14-10
Se ha procedido a la realización de dos mini-clases elaborada por dos compañeros de clase. He intentado identificar los paradigmas biomotriz, psicomotriz, expresivo y praxología motriz en los juegos realizados. Han aparecido todos aunque he de decir que se reflejaban casi siempre por separado, pocos juegos combinaban dos o tres como máximo, no obstante el aparecer el bio, psico, y expres en la misma sesión me parece bueno y para tener en cuenta en la elaboración de la práctica. Lo interesante sería realizar acciones que combinen varios paradigmas en el mismo juego, deporte o danza.
En clase se ha procedido a pedir grupos en los que no podían ser sólo de un sexo lo que me parece totalmente acertado. Cuando se piden grupos de cualquier número se tienden a formar de un solo sexo. Para un niño el juego es la cosa más seria del mundo por eso su elección será la que cree será más favorable para la victoria, en fútbol, se refleja de forma muy clara esta seriedad que le lleva a “discriminar”, chicas y a chicos-as menos capacitados o incapacitados. Todos los juegos y los deportes son buenos pero puede ocurrir que no sean tan favorables para educar o desarrollar unos objetivos y valores perseguidos.
Posteriormente a los retos se establecido un debate sobre cuales y cómo deben de aparecer los paradigmas, creo que esto ya lo he contestado unas frases más arriba.
Otra cuestión en la que quisiera hacer hincapié es en el tipo de cuerpo se requiere o se quiere en la sociedad actual, máquina o hedonista. La elección en la sociedad del mundo desarrollado es influenciada por la de estímulos que recibimos a diario sobre el “cuerpo perfecto”.
Dietas milagro, quemadores de grasa, anabolizantes, comida dietética, productos que no engordan, ofertas en gimnasio, no solo económica también en el centenar de actividades que ofertan, de lucha, de mantenimiento, de musculación, de relajación (¿de relajación? sí, baño turco, sauna, hidromasaje, masaje chino, masaje tailandés…) y todas aquellas que se os pueda ocurrir, sin olvidar maniquís delgados en escaparates, modelos súper delgadas; si hablamos de la televisión daría para otro capítulo.
Ante tan brutal lavado de cabeza ¿Qué hacer?

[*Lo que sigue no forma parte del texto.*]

Lemma alloc_checkpoint_run w us fs : lists w us fs → room w fs →
  ∃ c w' fs' k, alloc_checkpoint w = Ok c w' ∧ lists w' us fs' ∧ m_lock (mgr w') = m_lock (mgr w) ∧
    objs w' !! c = Some k ∧ c ≠ 0 ∧ (c ∉ us ++ fs') ∧ (∀ d, d ∈ us → iter_of w' d = iter_of w d).
Proof.
  intros T Hr. unfold alloc_checkpoint.
  assert (∃ c w' fs' k, alloc_round w = Ok (Some c) w' ∧ lists w' us fs' ∧ m_lock (mgr w') = m_lock (mgr w) ∧
    objs w' !! c = Some k ∧ c ≠ 0 ∧ (c ∉ us ++ fs') ∧ (∀ d, d ∈ us → iter_of w' d = iter_of w d)) as (c & w' & fs' & k & E & H).
  2:{ exists c, w', fs', k. split; [|exact H]. erewrite rounds_now; [reflexivity|]. cbn beta. by rewrite E. }
  unfold alloc_round. pose proof T as [[_ [_ Tu]] (Hf & _ & Tf) Hnd].
  destruct fs as [|x fs].
  - destruct Hr as [|(Hsat & Hm0 & Hm)]; [done|].
    rewrite (bind_run _ _ w true w).
    2:{ unfold list_empty. rewrite (bind_run _ _ _ _ _ (get_list_run Free w)). cbn [list_of]. unfold mgr. by rewrite Hf. }
    cbn [negb]. rewrite (bind_run _ _ _ _ _ Hsat). cbn [negb].
    eexists (sh_meta_next (w_shared w)), _, [], _. split; [reflexivity|].
    set (a := sh_meta_next (w_shared w)) in *. unfold objs in Hm.
    assert (∀ d, d ∈ us → d ≠ a) as Hda.
    { intros d Hd ->. destruct (linked_lookup _ _ _ _ Tu Hd) as (k & Ek & _). congruence. }
    split_and!; [|done|apply lookup_insert_eq|done| |].
    + destruct T as [(A1 & A2 & A3) (B1 & B2 & B3) _]. constructor; [|by split_and!|done]. split; [done|]. split; [done|].
      simpl. eapply linked_frame; [|exact A3]. intros d Hd. by rewrite lookup_insert_ne by (symmetry; by apply Hda).
    + rewrite app_nil_r. intros Ha. by eapply Hda.
    + intros d Hd. unfold iter_of, objs. simpl. by rewrite lookup_insert_ne by (symmetry; by apply Hda).
  - pose proof Tf as (Hx0 & _). rewrite (bind_run _ _ w false w).
    2:{ unfold list_empty. rewrite (bind_run _ _ _ _ _ (get_list_run Free w)). cbn [list_of]. unfold mgr. rewrite Hf. cbn [hd].
        by rewrite (proj2 (Z.eqb_neq _ _) Hx0). }
    cbn [negb]. apply two_lists_free in T. destruct (pop_front_run Free w x fs us T) as (w1 & E1 & T1 & R1).
    rewrite (bind_run _ _ _ _ _ E1). destruct Tf as (_ & k0 & Ek0 & _).
    destruct (relinked_objects _ _ x R1) as [k1 Ek1]; [by exists k0|].
    rewrite (bind_run _ _ _ _ _ (upd_chk_run x _ w1 k1 Ek1)).
    apply (lists_mark _ _ _ _ x k1 (set_c_type CL_Free)) in T1; [|done..].
    assert (x ∉ us) as Hxu.
    { intros Hxu. apply NoDup_app in Hnd as (_ & N & _). apply (N x Hxu). by left. }
    eexists x, _, fs, _. split; [reflexivity|]. split; [by apply two_lists_free|]. split; [|split; [apply put_chk_lookup|]].
    + change (m_lock (mgr w1) = m_lock (mgr w)). unfold mgr. by rewrite (rl_pcb _ _ R1).
    + split; [done|]. split.
      * rewrite elem_of_app. intros [?|?]; [done|]. apply NoDup_app in Hnd as (_ & _ & [? _]%NoDup_cons). done.
      * intros d Hd. rewrite <-(relinked_iter _ _ d R1). unfold iter_of, objs. simpl. rewrite lookup_insert_ne; [done|]. by intros ->.
Qed.
(* ===== verification/Privatize.v ===== *)
(** A privatised loop computes what the sequential loop computes.

    The iterations of a loop are programs that load and store bytes of the
    private heap through the hooks of [private.c].  Every worker runs its
    iterations on its own copy of the heap; the copies are merged into a
    checkpoint and the checkpoint is committed.  When no hook and no merge
    reports misspeculation, the main process ends with the memory of the
    sequential loop. *)
From S2P Require Import Prelude Machine Exec Privacy Distill Heaps Redux DeferredIO Checkpoint Invocation.
From stdpp Require Import strings.
#[local] Open Scope Z_scope.

(** ** Loop bodies *)

(** The part of an iteration that touches private memory: every load and every
    store is preceded by its hook; what is stored and what follows depends on
    the values loaded. *)
Inductive body : Type :=
| Done
| Load (h : hook) (k : Z) (cont : list Z → body)
| Store (h : hook) (k : Z) (bytes : list Z) (cont : body).

Definition bytes_at (m : mem) (a n : Z) : list Z := (λ i, rd m (a + i)) <$> seqZ 0 n.
Fixpoint put_bytes (m : mem) (a : Z) (bs : list Z) : mem :=
  match bs with [] => m | b :: bs' => put_bytes (wr m a b) (a + 1) bs' end.

(** Run by a worker. *)
Fixpoint run_body (b : body) : X unit :=
  match b with
  | Done => ret tt
  | Load h k cont =>
      run_hook h (PRIV_ADDR + k) "private read" ;;;
      let! v := gets (λ w, bytes_at (w_mem w) (PRIV_ADDR + k) (hook_len h)) in
      run_body (cont v)
  | Store h k bs cont =>
      run_hook h (PRIV_ADDR + k) "private write" ;;;
      upd_mem (λ m, put_bytes m (PRIV_ADDR + k) bs) ;;;
      run_body cont
  end.

(** Run sequentially, on the bytes of the heap. *)
Fixpoint seq_body (b : body) (m : mem) : mem :=
  match b with
  | Done => m
  | Load h k cont => seq_body (cont (bytes_at m k (hook_len h))) m
  | Store h k bs cont => seq_body cont (put_bytes m k bs)
  end.

(** Whether a write that runs over bytes that were read as live-in is let through,
    because the hook skips the check, when a worker runs the body. *)
Fixpoint misses (b : body) (w : World) : bool :=
  match b with
  | Done => false
  | Load h k cont =>
      match run_hook h (PRIV_ADDR + k) "private read" w with
      | Ok _ w1 => misses (cont (bytes_at (w_mem w1) (PRIV_ADDR + k) (hook_len h))) w1
      | Stop _ _ => false
      end
  | Store h k bs cont =>
      missed h (PRIV_ADDR + k) w ||
      match run_hook h (PRIV_ADDR + k) "private write" w with
      | Ok _ w1 => misses cont (set_w_mem (put_bytes (w_mem w1) (PRIV_ADDR + k) bs) w1)
      | Stop _ _ => false
      end
  end.

(** Accesses lie in the heap and use a hook of their kind. *)
Fixpoint wf_body (len : Z) (b : body) : Prop :=
  match b with
  | Done => True
  | Load h k cont =>
      is_write h = false ∧ 0 ≤ k ∧ 0 ≤ hook_len h ∧ k + hook_len h ≤ len ∧ ∀ v, wf_body len (cont v)
  | Store h k bs cont =>
      is_write h = true ∧ 0 ≤ k ∧ Z.of_nat (length bs) = hook_len h ∧ k + hook_len h ≤ len ∧
      wf_body len cont
  end.

(** One iteration of a worker, and its loop. *)
Definition worker_iteration (prog : Z → body) : X unit :=
  begin_iter ;;;
  let! i := current_iter in
  let! on := is_on_iter in
  when on (run_body (prog i)) ;;;
  end_iter 1.
Definition worker_loop (prog : Z → body) (n : Z) : X unit :=
  for_ (seqZ 0 n) (λ _, worker_iteration prog).

(** The sequential loop. *)
Definition seq_loop (prog : Z → body) (first n : Z) (m : mem) : mem :=
  foldl (λ m j, seq_body (prog (first + j)) m) m (seqZ 0 n).

(** ** Bytes *)

Lemma rd_put_bytes bs : ∀ m a x,
  rd (put_bytes m a bs) x =
  if decide (a ≤ x < a + Z.of_nat (length bs)) then u8 (default 0 (bs !! Z.to_nat (x - a))) else rd m x.
Proof.
  induction bs as [|b bs IH]; intros m a x; cbn [put_bytes length].
  - by rewrite decide_False by lia.
  - rewrite IH. destruct (decide (a + 1 ≤ x < a + 1 + Z.of_nat (length bs))).
    + rewrite decide_True by lia. replace (Z.to_nat (x - a)) with (S (Z.to_nat (x - (a + 1)))) by lia. done.
    + rewrite rd_wr. destruct (decide (a = x)) as [->|].
      * rewrite decide_True by lia. by rewrite Z.sub_diag.
      * by rewrite decide_False by lia.
Qed.

Lemma bytes_at_ext m m' a a' n : (∀ i, 0 ≤ i < n → rd m (a + i) = rd m' (a' + i)) →
  bytes_at m a n = bytes_at m' a' n.
Proof.
  intros H. unfold bytes_at. apply list_fmap_ext. intros j x Hx.
  apply H. apply list_elem_of_lookup_2, elem_of_seqZ in Hx. lia.
Qed.

(** ** Tracking of one worker

    In an iteration with code [c] every shadow byte is reserved or the code of
    this or an earlier iteration, and the range covers what was touched. *)

Record track (len c : Z) (w : World) : Prop := {
  tr_worker : is_worker w;
  tr_codes : codes_ok (w_priv w);
  tr_code : code8 (w_priv w) = c;
  tr_len : 0 < len ≤ MAX_LEN;
  tr_merge : mergeable len w;
  tr_shadow : ∀ k, 0 ≤ k < len → shadow_byte w k ≤ READ_LIVE_IN ∨
    NUM_RESERVED_SHADOW_VALUES ≤ shadow_byte w k ≤ c }.

(** What later accesses preserve. *)
Record shadow_le (len : Z) (w w' : World) : Prop := {
  sl_read : ∀ k, 0 ≤ k < len → shadow_byte w k = READ_LIVE_IN → shadow_byte w' k = READ_LIVE_IN;
  sl_written : ∀ k, 0 ≤ k < len → NUM_RESERVED_SHADOW_VALUES ≤ shadow_byte w k →
    NUM_RESERVED_SHADOW_VALUES ≤ shadow_byte w' k }.

Lemma shadow_le_refl len w : shadow_le len w w.
Proof. by constructor. Qed.

Lemma shadow_le_trans len w1 w2 w3 : shadow_le len w1 w2 → shadow_le len w2 w3 → shadow_le len w1 w3.
Proof. intros [A B] [C D]. constructor; eauto. Qed.

(** A hook leaves the private bytes alone, and everything outside the private
    variables and memory. *)
Record access (len c k n : Z) (wr : bool) (w w' : World) : Prop := {
  ac_frame : ∃ lo hi b e m, w' = set_w_priv (ranged lo hi b e (w_priv w)) (set_w_mem m w);
  ac_track : track len c w';
  ac_le : shadow_le len w w';
  ac_priv : ∀ j, 0 ≤ j < len → priv_byte w' j = priv_byte w j;
  ac_inside : ∀ j, k ≤ j < k + n → if wr then shadow_byte w' j = c
              else shadow_byte w' j = READ_LIVE_IN ∧ shadow_byte w j ≤ READ_LIVE_IN ∨ shadow_byte w' j = c ∧ shadow_byte w j = c;
  ac_outside : ∀ j, 0 ≤ j < len → wr = false ∨ ¬ (k ≤ j < k + n) →
    shadow_byte w' j = shadow_byte w j ∨ shadow_byte w j = LIVE_IN ∧ shadow_byte w' j = READ_LIVE_IN }.

Lemma region_apart len j a : 0 ≤ j < len → 0 < len ≤ MAX_LEN → SHADOW_ADDR ≤ a → PRIV_ADDR + j ≠ a.
Proof. unfold MAX_LEN. change PRIV_ADDR with (3 * 2 ^ 43). change SHADOW_ADDR with (7 * 2 ^ 43). lia. Qed.

Lemma range_ok_access len lo hi k n : 0 < len ≤ MAX_LEN → range_ok len lo hi → 0 ≤ k → 0 ≤ n → k + n ≤ len →
  range_ok len (Z.min lo (SHADOW_ADDR + k)) (Z.max hi (SHADOW_ADDR + k + n)) ∧
  SHADOW_ADDR ≤ Z.min lo (SHADOW_ADDR + k).
Proof. unfold range_ok, MAX_LEN, heap_span. lia. Qed.

Lemma in_words_grow lo hi lo' hi' a : lo' ≤ lo → hi ≤ hi' → in_words lo hi a → in_words lo' hi' a.
Proof. unfold in_words. intros. Z.to_euclidean_division_equations; lia. Qed.

(** What a hook that reads the addresses of [R] and writes those of [W] does,
    in terms of the private bytes it is called for. *)
Section effect.
Context (len c k n : Z) (wr : bool) (R W : Z → bool) (w w' : World).
Context (T : track len c w) (Hk : 0 ≤ k) (Hn : 0 ≤ n) (Hb : k + n ≤ len).
Context (HE : hook_effect (SHADOW_ADDR + k) n R W w w').
Context (HW : ∀ a, W a = wr && span (SHADOW_ADDR + k) n a).

Let untouched (j : Z) : Prop := wr = false ∨ ¬ (k ≤ j < k + n).

Lemma untouched_or j : untouched j ∨ wr = true ∧ k ≤ j < k + n.
Proof. unfold untouched. destruct wr; [|by left; left]. destruct (decide (k ≤ j < k + n)); tauto. Qed.

Lemma span_private j : span (SHADOW_ADDR + k) n (SHADOW_ADDR + j) = true ↔ k ≤ j < k + n.
Proof. rewrite span_iff. lia. Qed.

Lemma track_code3 : 3 ≤ c < 256.
Proof. destruct T as [_ Tc <- _ _ _]. apply (codes_range _ Tc). Qed.

Lemma effect_range : range_ok len (shadow_lowest_inclusive (w_priv w')) (shadow_highest_exclusive (w_priv w')) ∧
  SHADOW_ADDR ≤ shadow_lowest_inclusive (w_priv w').
Proof.
  destruct (he_range _ _ _ _ _ _ HE) as [-> ->].
  apply range_ok_access; try done; [apply T|apply T].
Qed.

Lemma effect_shadow_only a : R a = true ∨ W a = true → SHADOW_ADDR ≤ a.
Proof.
  intros Ha. pose proof (he_cover _ _ _ _ _ _ HE a Ha) as Hcov. destruct effect_range as [_ Hbase].
  unfold in_words in Hcov. assert (SHADOW_ADDR mod 8 = 0) by done.
  clear -Hcov Hbase H. Z.to_euclidean_division_equations; lia.
Qed.

Lemma effect_private j : 0 ≤ j < len → priv_byte w' j = priv_byte w j.
Proof.
  intros Hj. unfold priv_byte. rewrite (he_mem _ _ _ _ _ _ HE).
  assert (∀ Q : Z → bool, (∀ a, Q a = true → SHADOW_ADDR ≤ a) → Q (PRIV_ADDR + j) = false) as Hfar.
  { intros Q HQ. apply not_true_is_false. intros Ht. eapply region_apart; [exact Hj|apply T|by apply HQ|done]. }
  rewrite (Hfar W) by (intros; apply effect_shadow_only; by right).
  by rewrite (Hfar R) by (intros; apply effect_shadow_only; by left).
Qed.

Lemma effect_shadow j : shadow_byte w' j =
  if wr && span (SHADOW_ADDR + k) n (SHADOW_ADDR + j) then c
  else if R (SHADOW_ADDR + j) then mark (shadow_byte w j) else shadow_byte w j.
Proof. unfold shadow_byte. by rewrite (he_mem _ _ _ _ _ _ HE), HW, (tr_code _ _ _ T). Qed.

Lemma effect_outside j : untouched j →
  shadow_byte w' j = shadow_byte w j ∨ shadow_byte w j = LIVE_IN ∧ shadow_byte w' j = READ_LIVE_IN.
Proof.
  intros Ho. rewrite effect_shadow. replace (wr && span (SHADOW_ADDR + k) n (SHADOW_ADDR + j)) with false.
  2:{ symmetry. apply andb_false_iff. destruct Ho as [->|Ho]; [by left|right].
      apply not_true_is_false. by rewrite span_private. }
  destruct (R (SHADOW_ADDR + j)); [|by left]. unfold mark. destruct (Z.eqb_spec (shadow_byte w j) LIVE_IN); tauto.
Qed.

Lemma effect_written j : wr = true → k ≤ j < k + n → shadow_byte w' j = c ∧ shadow_byte w j ≠ READ_LIVE_IN.
Proof.
  intros Hw Hj%span_private. split; [by rewrite effect_shadow, Hw, Hj|].
  apply (he_write _ _ _ _ _ _ HE). by rewrite HW, Hw, Hj.
Qed.

Lemma effect_marked j : wr = false → k ≤ j < k + n → R (SHADOW_ADDR + j) = true →
  shadow_byte w' j = READ_LIVE_IN ∧ shadow_byte w j ≤ READ_LIVE_IN ∨ shadow_byte w' j = c ∧ shadow_byte w j = c.
Proof.
  intros Hw Hj HR. rewrite effect_shadow, Hw, HR. simpl.
  pose proof (he_read _ _ _ _ _ _ HE _ HR) as Hrd. rewrite (tr_code _ _ _ T) in Hrd.
  change (rd (w_mem w) (SHADOW_ADDR + j)) with (shadow_byte w j) in Hrd.
  assert (0 ≤ shadow_byte w j) as Hpos by apply rd_range. pose proof track_code3.
  unfold mark, readable, LIVE_IN, READ_LIVE_IN in *. destruct (Z.eqb_spec (shadow_byte w j) 0); [left; lia|].
  destruct Hrd as [?|[?|?]]; [lia|left; lia|right; lia].
Qed.

Lemma effect_le : shadow_le len w w'.
Proof.
  pose proof track_code3. constructor; unfold READ_LIVE_IN, NUM_RESERVED_SHADOW_VALUES in *; intros j Hj Hs;
    destruct (untouched_or j) as [Ho|[Hw Hin]].
  - destruct (effect_outside j Ho) as [E|[? E]]; unfold READ_LIVE_IN in *; lia.
  - by destruct (effect_written j Hw Hin).
  - destruct (effect_outside j Ho) as [E|[E0 E]]; unfold LIVE_IN, READ_LIVE_IN in *; lia.
  - destruct (effect_written j Hw Hin) as [E _]. unfold READ_LIVE_IN in *. lia.
Qed.

Lemma effect_mergeable : mergeable len w'.
Proof.
  destruct (he_frame _ _ _ _ _ _ HE) as (lo & hi & b & e & Hf). destruct (he_range _ _ _ _ _ _ HE) as [Hlo Hhi].
  destruct T as [_ _ _ _ [Ml Mr Mt Mw] _]. constructor; [by rewrite Hf|apply effect_range| |]; intros j Hj Hs.
  - destruct (decide (shadow_byte w j = LIVE_IN)) as [E0|E0].
    + apply (he_cover _ _ _ _ _ _ HE). rewrite HW.
      destruct (wr && span (SHADOW_ADDR + k) n (SHADOW_ADDR + j)) eqn:Ew; [by right|left].
      destruct (R (SHADOW_ADDR + j)) eqn:ER; [done|]. by rewrite effect_shadow, Ew, ER in Hs.
    + eapply in_words_grow; [| |apply (Mt j Hj E0)]; lia.
  - rewrite Hlo, Hhi. destruct (untouched_or j) as [Ho|[_ ?]]; [|lia].
    assert (READ_LIVE_IN < shadow_byte w j) as H1 by (destruct (effect_outside j Ho) as [E|[? E]]; rewrite E in Hs; lia).
    specialize (Mw j Hj H1). lia.
Qed.

Lemma effect_track : track len c w'.
Proof.
  destruct (he_frame _ _ _ _ _ _ HE) as (lo & hi & b & e & Hf). pose proof track_code3 as Hc3.
  constructor; [| | |apply T|apply effect_mergeable|].
  - rewrite Hf. apply T.
  - rewrite Hf. by destruct (tr_codes _ _ _ T).
  - rewrite Hf. apply T.
  - intros j Hj. pose proof (tr_shadow _ _ _ T j Hj) as Ts. unfold NUM_RESERVED_SHADOW_VALUES in *.
    destruct (untouched_or j) as [Ho|[Hw Hin]].
    + destruct (effect_outside j Ho) as [E|[? E]]; rewrite E; [done|by left].
    + destruct (effect_written j Hw Hin) as [-> _]. right. lia.
Qed.

Lemma access_of_effect : (wr = false → ∀ a, span (SHADOW_ADDR + k) n a = true → R a = true) →
  access len c k n wr w w'.
Proof.
  intros HR. constructor.
  - destruct (he_frame _ _ _ _ _ _ HE) as (lo & hi & b & e & Hf). by eexists lo, hi, b, e, _.
  - apply effect_track.
  - apply effect_le.
  - apply effect_private.
  - intros j Hj. pose proof (effect_written j) as Hw. pose proof (effect_marked j) as Hr.
    destruct wr; [by apply Hw|]. apply Hr; [done|done|]. apply HR; [done|]. by apply span_private.
  - intros j Hj Ho. by apply effect_outside.
Qed.
End effect.

Lemma read_access len c h k name w w' : track len c w → is_write h = false → 0 ≤ k → 0 ≤ hook_len h →
  k + hook_len h ≤ len → run_hook h (PRIV_ADDR + k) name w = Ok tt w' → access len c k (hook_len h) false w w'.
Proof.
  intros T Hr Hk Hn Hb Hrun. pose proof (tr_len _ _ _ T) as Tl. unfold MAX_LEN in Tl.
  destruct (read_hook_effect h k name w w') as (S & He & HS);
    [apply T|apply T|done|unfold heap_span; lia|done|unfold heap_span; lia|done|].
  eapply access_of_effect; [done|done|done|done|exact He|done|].
  intros _ a Ha%span_iff. by apply (rb_all _ _ _ HS).
Qed.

No perder la objetividad ante tantos estímulos puede ser un principio. Como transmisores de valores y normas sociales, puede ser coherente entender que una norma social no es dejarse llevar por la masa, una norma social ha de ser más bien hacer lo que tu moralidad indique teniendo presente los pueblos explotados para que el mundo desarrollado pueda vivir como vive.
Soy el primero en pronunciar mi culpabilidad y no es por el ritmo de vida en este “primer mundo” sino por no hacer más para que no sólo tenga que cambiar un sistema financiero totalmente injusto, con los ciudadanos, cuando esté en crisis. También debe de cambiar el reparto de la riqueza mundial. A gran escala veo el mundo dirigido por señores feudales con nombre de multinacionales.